- Methodology article
- Open Access
A phased SNP-based classification of sickle cell anemia HBB haplotypes
BMC Genomics volume 18, Article number: 608 (2017)
Sickle cell anemia causes severe complications and premature death. Five common β-globin gene cluster haplotypes are each associated with characteristic fetal hemoglobin (HbF) levels. As HbF is the major modulator of disease severity, classifying patients according to haplotype is useful. The first method of haplotype classification used restriction fragment length polymorphisms (RFLPs) to detect single nucleotide polymorphisms (SNPs) in the β-globin gene cluster. This is labor intensive, and error prone.
We used genome-wide SNP data imputed to the 1000 Genomes reference panel to obtain phased data distinguishing parental alleles.

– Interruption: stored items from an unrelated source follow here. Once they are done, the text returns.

(** The town job where every call succeeds, and on the disk that cannot
    tell the size of the saved file: status, progress, message, output
    file and statistics. *)
Example run_job_examples :
  (let job := run_job Z.eqb (λ e : string, e) "KeyError" "IndexError" "TypeError"
      "DXFTableEntryError" "DXFValueError" town_env
                "ab12cd34" town_job in
   (job_status job, job_progress job, job_message job, output_file job,
    job_stats job)
   = ("completed", 100, "Conversion completed successfully!",
      Some "ab12cd34_town_ab12cd34.dxf",
      [("nodes", 3); ("ways", 2); ("relations", 0); ("layers", 3);
       ("file_size", 2048)]))
  ∧ (let job := run_job Z.eqb (λ e : string, e) "KeyError" "IndexError" "TypeError"
      "DXFTableEntryError" "DXFValueError"
                  broken_disk_env "ab12cd34" town_job in
     (job_status job, job_progress job, job_message job, output_file job,
      job_stats job)
     = ("error", 0, "Conversion failed: stat failed",
        Some "ab12cd34_town_ab12cd34.dxf",
        [("nodes", 3); ("ways", 2); ("relations", 0); ("layers", 3)])).
Proof. split; vm_compute; reflexivity. Qed.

We successfully haplotyped 813 sickle cell anemia patients previously classified by RFLPs with a concordance >98%. Four SNPs (rs3834466, rs28440105, rs10128556, and rs968857) marking four different restriction enzyme sites unequivocally defined most haplotypes. We were able to assign a haplotype to 86% of samples that were either partially or misclassified using RFLPs.
Phased data using only four SNPs allowed unequivocal assignment of a haplotype that was not always possible using a larger number of RFLPs. Given the availability of genome-wide SNP data, our method is rapid and does not require high computational resources.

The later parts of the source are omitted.